Льву пришлось одеться в «рабочий» прикид: джинсы, тёмная футболка, неубиваемый бомбер ещё с тех времен, когда ему было четырнадцать (тогда он был ему большой, а теперь – как раз). В тир он обычно надевал берцы: это добавляло в облик милитаризма и внушало посетителям ложное доверие – ну, будто бы он правда какой-то военный, будто бы он знает, как случайно не застрелиться из ружья (впрочем, он знал, и как специально застрелиться – тоже знал).
Славе же берцы демонстрировать было ни к чему, и он надел белые массивные кроссовки, в которых обычно бегал по утрам.
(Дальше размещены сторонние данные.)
(* ===== verification/Termination.v ===== *)
(** Termination of the loops of [lib/str.c] that have no bound of their own.

    [strlen], [strchr] and [strtok] go on until they read their end, and [itoa] until
    nothing is left of the number; the model gives them fuel.  From every address
    there is a terminator or an address that is not mapped, and the scans reach it. *)
From S2P Require Import Prelude Machine Str.

Section scans.
Implicit Types (s : kstate) (m : gmap Z byte) (p q : Z) (l : list byte).

Lemma mapped_cons m a n : is_Some (m !! a) -> mapped m (a + 1) n -> mapped m a (1 + n).
Proof. intros Ha H x Hx. destruct (decide (x = a)) as [->|]; [done|]. apply H. lia. Qed.

Lemma not_mapped_all s a : ~ mapped (mem s) a (Z.of_nat (S (size (mem s)))).
Proof. intros H. apply mapped_size in H; lia. Qed.

(** A bound that the loop cannot exhaust. *)
Lemma scan_ends {A} (f : nat -> K A) (P : nat -> kstate -> Prop) s :
  (forall n, f n s = NoFuel -> P n s) -> ~ P (S (size (mem s))) s -> scan f s <> NoFuel.
Proof. intros Hf HP H. by apply HP, Hf. Qed.

(** The bytes from [p] on up to the first terminator or unmapped address. *)
Definition run_at m p l : Prop := bytes_at m p l /\ Byte.x00 ∉ l.

Lemma run_ends s p : exists l, run_at (mem s) p l /\
  (mem s !! (p + Z.of_nat (length l)) = Some Byte.x00 \/ mem s !! (p + Z.of_nat (length l)) = None).
Proof.
  enough (H : forall n p, (exists l, run_at (mem s) p l /\
      (mem s !! (p + Z.of_nat (length l)) = Some Byte.x00 \/ mem s !! (p + Z.of_nat (length l)) = None)) \/
      mapped (mem s) p (Z.of_nat n)).
  { destruct (H (S (size (mem s))) p) as [|Hm]; [done|]. by apply not_mapped_all in Hm. }
  clear p. intros n. induction n as [|n IH]; intros p; [right; intros x Hx; lia|].
  destruct (mem s !! p) as [b|] eqn:Eb.
  - destruct (decide (b = Byte.x00)) as [->|Hb].
    { left. exists []. split; [split; [apply bytes_at_nil|by apply not_elem_of_nil]|]. simpl. rewrite Z.add_0_r. by left. }
    destruct (IH (p + 1)) as [(l & [Hl Hz] & He)|Hm].
    + left. exists (b :: l). split; [split; [by apply bytes_at_cons|apply not_elem_of_cons; by split]|].
      simpl length. by replace (p + Z.of_nat (S (length l))) with (p + 1 + Z.of_nat (length l)) by lia.
    + right. rewrite Nat2Z.inj_succ, <- Z.add_1_l. by apply mapped_cons.
  - left. exists []. split; [split; [apply bytes_at_nil|by apply not_elem_of_nil]|]. simpl. rewrite Z.add_0_r. by right.
Qed.

Lemma run_cons m p b l : run_at m p (b :: l) -> m !! p = Some b /\ b <> Byte.x00 /\ run_at m (p + 1) l.
Proof. intros [H1%bytes_at_cons H2%not_elem_of_cons]. split; [apply H1|]. split; [by intros ->; destruct H2|]. split; [apply H1|apply H2]. Qed.

Lemma run_length s p l : run_at (mem s) p l -> (length l <= size (mem s))%nat.
Proof. intros [H _]. pose proof (mapped_size (mem s) p (Z.of_nat (length l)) ltac:(lia) (bytes_at_mapped _ _ _ H)). lia. Qed.

Lemma run_cstr m p l : run_at m p l -> m !! (p + Z.of_nat (length l)) = Some Byte.x00 -> cstr m p l.
Proof.
  intros [H1 H2] He. split; [|done]. apply bytes_at_app. split; [done|]. apply bytes_at_cons. split; [done|apply bytes_at_nil].
Qed.

Lemma ld_none s a : mem s !! a = None -> ld 1 a s = Fault.
Proof. intros H. unfold ld, rd. simpl. by rewrite H. Qed.

(** * [strlen] *)

(** The counter of [strlen] is an [int]: it overflows behind [2^31 - 1] bytes. *)
Lemma strlen_loop_run fuel p ct l s :
  run_at (mem s) (p + ct) l -> (length l < fuel)%nat -> 0 <= ct <= 2 ^ 31 - 1 ->
  strlen_loop fuel p ct s =
    if 2 ^ 31 <=? ct + Z.of_nat (length l) then Fault
    else strlen_loop (fuel - length l) p (ct + Z.of_nat (length l)) s.
Proof.
  revert fuel ct. induction l as [|b l IH]; intros fuel ct Hr Hf Hct.
  - simpl length. rewrite Nat.sub_0_r, Z.add_0_r. by destruct (Z.leb_spec (2 ^ 31) ct); [lia|].
  - destruct fuel as [|fuel]; [simpl in Hf; lia|]. apply run_cons in Hr as (Hb & Hne & Hr). cbn [strlen_loop].
    rewrite (bind_Ok _ _ _ _ _ (ld_byte _ _ _ Hb)). destruct (Z.eqb_spec (byte_Z b) 0) as [E|]; [by apply byte_Z_x00 in E|].
    simpl length in *. destruct (Z.eqb_spec ct (2 ^ 31 - 1)) as [->|Hc]; [destruct (Z.leb_spec (2 ^ 31) (2 ^ 31 - 1 + Z.of_nat (S (length l)))); [done|lia]|].
    rewrite IH; [|by replace (p + (ct + 1)) with (p + ct + 1) by lia|lia|lia].
    replace (ct + 1 + Z.of_nat (length l)) with (ct + Z.of_nat (S (length l))) by lia. done.
Qed.

Lemma strlen_run p l s :
  run_at (mem s) p l ->
  (mem s !! (p + Z.of_nat (length l)) = Some Byte.x00 ->
     strlen p s = if 2 ^ 31 <=? Z.of_nat (length l) then Fault else Ok (Z.of_nat (length l)) s) /\
  (mem s !! (p + Z.of_nat (length l)) = None -> strlen p s = Fault).
Proof.
  intros Hr. pose proof (run_length _ _ _ Hr) as Hl. unfold strlen, scan.
  rewrite (strlen_loop_run _ p 0 l); [|by rewrite Z.add_0_r|lia|lia]. rewrite Z.add_0_l.
  destruct (S (size (mem s)) - length l)%nat as [|k] eqn:Ek; [lia|]. cbn [strlen_loop]. split; intros He.
  - destruct (Z.leb_spec (2 ^ 31) (Z.of_nat (length l))); [done|]. by rewrite (bind_Ok _ _ _ _ _ (ld_byte _ _ _ He)).
  - destruct (_ <=? _); [done|]. unfold mbind, K_bind. by rewrite ld_none.
Qed.

(** * [strchr] *)

Lemma strchr_loop_nofuel fuel p c s : strchr_loop fuel p c s = NoFuel -> mapped (mem s) p (Z.of_nat fuel).
Proof.
  revert p. induction fuel as [|fuel IH]; intros p; [intros _ x Hx; simpl in Hx; lia|].
  simpl strchr_loop. unfold mbind, K_bind, ld. destruct (rd 1 (mem s) p) as [b|] eqn:E; [|done].
  destruct (b =? c); [done|]. destruct (b =? 0); [done|]. intros H%IH. rewrite Nat2Z.inj_succ, <- Z.add_1_l.
  apply mapped_cons; [|done]. apply rd1_byte in E as [-> _]. eauto.
Qed.

Lemma strchr_loop_none fuel p c l s :
  run_at (mem s) p l -> (length l < fuel)%nat -> mem s !! (p + Z.of_nat (length l)) = None ->
  strchr_loop fuel p (byte_Z c) s = match find_byte c l with Some i => Ok (p + Z.of_nat i) s | None => Fault end.
Proof.
  revert p fuel. induction l as [|b l IH]; intros p [|fuel] Hr Hf He; simpl in Hf; try lia.
  - simpl in *. rewrite Z.add_0_r in He. unfold mbind, K_bind. by rewrite ld_none.
  - apply run_cons in Hr as (Hb & Hne & Hr). cbn [strchr_loop find_byte]. rewrite (bind_Ok _ _ _ _ _ (ld_byte _ _ _ Hb)).
    destruct (decide (b = c)) as [->|Hc]; [by rewrite Z.eqb_refl, Z.add_0_r|].
    destruct (Z.eqb_spec (byte_Z b) (byte_Z c)) as [E%byte_Z_inj|_]; [done|].
    destruct (Z.eqb_spec (byte_Z b) 0) as [E%byte_Z_x00|_]; [done|].
    rewrite IH; [|done|lia|by replace (p + 1 + Z.of_nat (length l)) with (p + Z.of_nat (length (b :: l))) by (simpl; lia)].
    destruct (find_byte c l); simpl; [|done]. f_equal. lia.
Qed.

Lemma strchr_ends p c s : strchr p c s <> NoFuel.
Proof. apply (scan_ends _ (fun n s => mapped (mem s) p (Z.of_nat n))); [intros n; apply strchr_loop_nofuel|apply not_mapped_all]. Qed.

Lemma strchr_loop_pure fuel p c s r s' : strchr_loop fuel p c s = Ok r s' -> s' = s.
Proof.
  revert p. induction fuel as [|fuel IH]; intros p; [done|].
  simpl. unfold mbind, K_bind, ld. destruct (rd 1 (mem s) p); [|done].
  repeat case_match; [by intros [= _ ->]..|]. apply IH.
Qed.

(** * [strtok] *)

(** Each round of [strtok] moves its position by one byte. *)
Lemma strtok_loop_nofuel fuel token delim s :
  strtok_loop fuel token delim s = NoFuel -> mapped (mem s) (gval s g_strtok_s) (Z.of_nat fuel).
Proof.
  revert s. induction fuel as [|fuel IH]; intros s; [intros _ x Hx; simpl in Hx; lia|].
  simpl strtok_loop. set (p := gval s g_strtok_s).
  rewrite (bind_Ok _ _ s p s) by done. unfold ld, mbind at 1, K_bind at 1.
  destruct (rd 1 (mem s) p) as [c|] eqn:E; [|done]. destruct (c =? 0); [done|].
  unfold mbind at 1, K_bind at 1. pose proof (strchr_ends delim c s) as Ht.
  destruct (strchr delim c s) as [r s1| | |] eqn:Er; [|done..]. apply strchr_loop_pure in Er as ->.
  destruct (negb (r =? NULL)).
  - intros H. exfalso. revert H. unfold mbind, K_bind, st. by destruct (rd 1 (mem s) p).
  - rewrite (bind_Ok _ _ s tt (with_glob s g_strtok_s (p + 1))) by done.
    intros H%IH. rewrite gval_with_glob_eq in H. rewrite Nat2Z.inj_succ, <- Z.add_1_l.
    apply mapped_cons; [|done]. apply rd1_byte in E as [-> _]. eauto.
Qed.

Lemma strtok_ends p delim s : strtok p delim s <> NoFuel.
Proof.
  unfold strtok. assert (Hs : forall q s, scan (fun fuel => strtok_loop fuel q delim) s <> NoFuel)
    by (intros q s'; apply (scan_ends _ (fun n s => mapped (mem s) (gval s g_strtok_s) (Z.of_nat n))); [intros n; apply strtok_loop_nofuel|apply not_mapped_all]).
  destruct (negb (p =? NULL)); unfold mbind, K_bind, gput, gget; cbn; destruct (_ =? NULL); try done; apply Hs.
Qed.

(** * [itoa] *)

(** A division by at least two halves the number. *)
Lemma itoa_loop_nofuel fuel ptr num base s :
  2 <= base -> 0 <= num < 2 ^ Z.of_nat fuel -> (0 < fuel)%nat -> itoa_loop fuel ptr num base s <> NoFuel.
Proof.
  intros Hb. revert ptr num s. induction fuel as [|fuel IH]; intros ptr num s Hn Hf; [lia|].
  simpl. destruct (base =? 0); [done|]. destruct (repr !! _); [|done].
  unfold mbind, K_bind, st. destruct (rd 1 (mem s) (ptr - 1)); [|done].
  destruct (Z.eqb_spec (num / base) 0) as [|Hne]; [done|].
  rewrite Nat2Z.inj_succ, Z.pow_succ_r in Hn by lia.
  assert (num / base < 2 ^ Z.of_nat fuel) by (apply Z.div_lt_upper_bound; nia).
  assert (0 <= num / base) by (apply Z.div_pos; lia).
  apply IH; [lia|]. destruct fuel; [simpl in *; lia|lia].
Qed.

Lemma itoa_ends buffer num base s : 2 <= u64 base -> 0 <= num < 2 ^ 64 -> itoa buffer num base s <> NoFuel.
Proof.
  intros Hb Hn. unfold itoa. unfold mbind, K_bind, st. destruct (rd 1 (mem s) (buffer + 49)); [|done].
  apply itoa_loop_nofuel; [done..|lia].
Qed.

Lemma itoa_returns buffer num base s :
  3 <= base <= 16 -> 0 <= num < 2 ^ 64 -> mapped (mem s) buffer 50 ->
  exists q m', itoa buffer num base s = Ok q (with_mem s m') /\ buffer <= q < buffer + 49.
Proof.
  intros Hb Hn Hm. assert (H3 : 2 ^ 64 <= 3 ^ 49) by (vm_compute; discriminate).
  pose proof (Z.pow_le_mono_l 3 base (Z.of_nat 49) ltac:(lia)).
  destruct (itoa_eq buffer buffer 48 num base s) as (q & ds & m' & E & _ & _ & _ & Hl & Hp & _);
    [lia|lia|lia|lia|by replace (buffer + 50 - buffer) with 50 by lia|].
  exists q, m'. split; [done|lia].
Qed.

End scans.

(** C24: the loops of [lib/str.c] without a bound of their own end.  From every address
    a string runs up to a terminator or to an address that is not mapped.  In the
    first case [strlen] returns its length, or overflows its [int] behind [2^31 - 1]
    bytes, and [strchr] returns the place of the character or [NULL]; in the second
    [strlen] faults, and so does [strchr] unless it meets the character before.
    [strtok] ends for every string, delimiter and remembered position.  [itoa] ends
    in every base from two on, and returns a pointer into its buffer in the bases
    from 3 to 16. *)
Theorem string_scans_end s p (c : byte) (delim buffer num base : Z) :
  2 <= u64 base -> 0 <= num < 2 ^ 64 ->
  (exists l, run_at (mem s) p l /\
     ((mem s !! (p + Z.of_nat (length l)) = Some Byte.x00 /\
       strlen p s = (if 2 ^ 31 <=? Z.of_nat (length l) then Fault else Ok (Z.of_nat (length l)) s) /\
       strchr p (byte_Z c) s = Ok (strchr_result p c l) s) \/
      (mem s !! (p + Z.of_nat (length l)) = None /\ strlen p s = Fault /\
       strchr p (byte_Z c) s = match find_byte c l with Some i => Ok (p + Z.of_nat i) s | None => Fault end))) /\
  strtok p delim s <> NoFuel /\ itoa buffer num base s <> NoFuel /\
  (3 <= base <= 16 -> mapped (mem s) buffer 50 ->
   exists q m', itoa buffer num base s = Ok q (with_mem s m') /\ buffer <= q < buffer + 49).
Proof.
  intros Hb Hn. split; [|split; [apply strtok_ends|split; [by apply itoa_ends|intros; by apply itoa_returns]]].
  destruct (run_ends s p) as (l & Hr & He). exists l. split; [done|]. destruct (strlen_run p l s Hr) as [S1 S2].
  destruct He as [He|He]; [left|right]; (split; [done|]); (split; [auto|]).
  - apply strchr_eq. by apply run_cstr.
  - pose proof (run_length _ _ _ Hr). apply strchr_loop_none; [done|lia|done].
Qed.

(** The string ["ab"] at [200] and the buffer of [itoa] at [64]. *)
Definition scan_state : kstate := KState (put_bytes (zeros 64 50) 200 (str_ab ++ [Byte.x00])) ∅ [].

Lemma string_scans_end_witness :
  (strlen 200 scan_state = Ok 2 scan_state /\ strlen 300 scan_state = Fault) /\
  (exists l, run_at (mem scan_state) 200 l /\
     ((mem scan_state !! (200 + Z.of_nat (length l)) = Some Byte.x00 /\
       strlen 200 scan_state = (if 2 ^ 31 <=? Z.of_nat (length l) then Fault else Ok (Z.of_nat (length l)) scan_state) /\
       strchr 200 (byte_Z Byte.x62) scan_state = Ok (strchr_result 200 Byte.x62 l) scan_state) \/
      (mem scan_state !! (200 + Z.of_nat (length l)) = None /\ strlen 200 scan_state = Fault /\
       strchr 200 (byte_Z Byte.x62) scan_state = match find_byte Byte.x62 l with Some i => Ok (200 + Z.of_nat i) scan_state | None => Fault end))) /\
  exists q m', itoa 64 255 16 scan_state = Ok q (with_mem scan_state m') /\ 64 <= q < 64 + 49.
Proof.
  assert (Hm : mapped (mem scan_state) 64 50).
  { intros x Hx. unfold scan_state, put_bytes. cbn [mem]. apply lookup_union_is_Some. right. apply zeros_mapped. lia. }
  destruct (string_scans_end scan_state 200 Byte.x62 200 64 255 16) as (H1 & _ & _ & H2); [vm_compute; discriminate|lia|].
  split; [split; vm_compute; reflexivity|]. split; [exact H1|]. by apply H2; [lia|].
Defined.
Встретившись в полночь в самом начале Богданки, они обменялись приветственными рукопожатиями, Лев услышал одобрительное: «Во, теперь ты нормально одет» и они направились к зданию ДК.
На улице не было ни души, лишь изредка проезжали машины, поэтому ребята разговаривали шепотом, чтобы не нарушать тишину. Иногда Слава переходил на «кричащий шепот», потому что с возмущением рассказывал, как мама не хотела его отпускать (а он ей наврал, что идет ночевать к другу), и при этом сестра тоже наврала, что знает этого друга, но мама всё равно не поверила, и ему пришлось уходить со скандалом, и вообще «почему она обращается со мной, как с ребёнком?». Лев, слушая, завидовал ему: хорошо, когда нет отца, и можешь вот так вот торговаться, где тебе ночевать и когда приходить домой.
- А что, реального друга нет, который мог бы соврать, что ты у него? – уточнил Лев.
- Я никогда не умел дружить с несколькими людьми, - признался Слава. – А одна лучшая подруга у меня уже есть.
- Почему не сказал, что ты у нее?
Слава засмеялся:
- Потому что это моя сестра.
- Вау.
Он снова ему позавидовал: его спешный побег из дома отрезал всякую возможность стать лучшим другом для Пелагеи.
- Да, - кивнул Слава. – У меня никого нет ближе, чем она. Даже мама не ближе. Я могу рассказать Юле всё, что угодно, и она поймёт.
Лев, задумавшись, замолчал. Он подумал о Кате. Когда он рассказал ей, что сделал с Яковом, она его не поняла. И потом, годами позднее, всё равно не поняла: до сих пор этот случай между ними, как невидимая стенка: будто бы всё как раньше, но подойти ближе не получается. И вообще, можно ли его понять? Карина – она что ли его поняла? Разве что Артур с этим успешно справился: он превратил случившееся в веселую легенду: «А, тот самый случай, когда ты потрахался пьяным, а потом решил, что это изнасилование, помню-помню».